О том, что статья в «Москвитянине» написана в погодинском духе, знали все. Но никто не знал, что из Парижа в Москву вернулся серьезный молодой ученый, которого пристальные занятия русской историей спасли от русофилизма и чей патриотизм, как он сам признавал, был благодаря науке введен «в должные пределы». Соловьев чувствовал свое одиночество: «Итак, против меня готовилось сильное сопротивление; на кого же я мог опереться, в ком искать защиты против профессоров западной стороны, могущественных своим единством, достоинствами, силою у попечителя?»
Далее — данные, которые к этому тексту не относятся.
Lemma evolves_pickupItem st0 st sk d :
  evolves st0 st -> evolves st0 (pickupItem sk d st).
Proof.
  intros F. unfold pickupItem.
  destruct (room_at st (k_roomId d)) as [[l room]|] eqn:Hroom; [|exact F].
  apply room_at_heap_lookup in Hroom.
  destruct (items room !! k_itemId d).
  2:{ destruct (prototype_member (k_itemId d)); [|exact F].
      eapply evolves_heap; [exact F|reflexivity]. }
  eapply (evolves_store _ _ _ room); [|exact Hroom|apply room_evolves_items].
  eapply evolves_heap; [exact F|reflexivity].
Qed.

Lemma evolves_disconnect st0 st sk :
  evolves st0 st -> evolves st0 (disconnect sk st).
Proof.
  intros F. unfold disconnect.
  destruct (room_of sk (heap st) (rooms st)) as [[[roomId l] room]|] eqn:Hof;
    [|exact F].
  assert (Hh : heap st !! l = Some room).
  { clear -Hof. induction (rooms st) as [|[rid l'] rs IH]; [discriminate|].
    cbn in Hof. destruct (heap st !! l') as [r'|] eqn:E; [|auto].
    destruct (players r' !! sk); [|auto]. congruence. }
  eapply evolves_heap;
    [eapply evolves_store; [exact F|exact Hh|apply room_evolves_players]|].
  destruct (size _ =? 0)%nat; [|reflexivity].
  cbn. destruct (timerInterval room); reflexivity.
Qed.

Lemma evolves_spawn_item st0 st roomId victimId suffix typeRoll :
  evolves st0 st ->
  evolves st0 (spawn_item roomId victimId suffix typeRoll st).
Proof.
  intros F.
  destruct (spawn_item_cases roomId victimId suffix typeRoll st)
    as [->|(l & r & it & Hh & _ & ->)]; [exact F|].
  eapply evolves_heap; [|reflexivity].
  eapply evolves_store; [exact F|exact Hh|apply room_evolves_items].
Qed.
Экзамены начались в январе 1845 года. Сергей готовился к ним, перечитывая студенческие конспекты и выписки, сделанные в Париже Отвечать следовало из истории, географии, народного права, политической экономии и статистики. Историю, русскую и всеобщую, оп знал. В географии, древней и новой, любимой с детства, трудностей не предвиделось, да и экзаменовать должен был берлинский знакомый Ефремов, который к тому времени стал приват-доцентом университета Ради политической экономии и статистики Соловьев сделал визит профессору Александру Чивилеву, холодному и зло-остроумному человеку, чьи лекции, будучи студентом, он слушал с удовольствием, запоминая рассуждения о природе стран и ее значении в жизни народов. С Чивилевым разговор не получился. На представление Соловьева, что ему нужно доказать способность к занятию кафедры русской истории и написать хорошую диссертацию, а не отвлекаться на предметы побочные, профессор сухо ответил, что будет совершенно достаточно прочитать для экзамена все книги, рекомендованные на лекциях. Для историка, занятого диссертацией, это было непосильно. Заранее определить вопросы, которые он предложит на экзамене, Чивилев отказался, хотя в те годы это было в обычае. Ничего не поделаешь — Соловьев ушел раздосадованный, понимая: нелюбезность Чивилева есть проявление позиции западной партии. К другим профессорам обращаться он не стал. С Чивилевым потом, став профессором, он очень сблизился, тот был честен, точен в исполнении служебных и гражданских обязанностей, джентльмен в наружности и манерах — всем хорош, но в делах религии «не верил ни во что». Для строго православного Соловьева это оставалось непостижимым.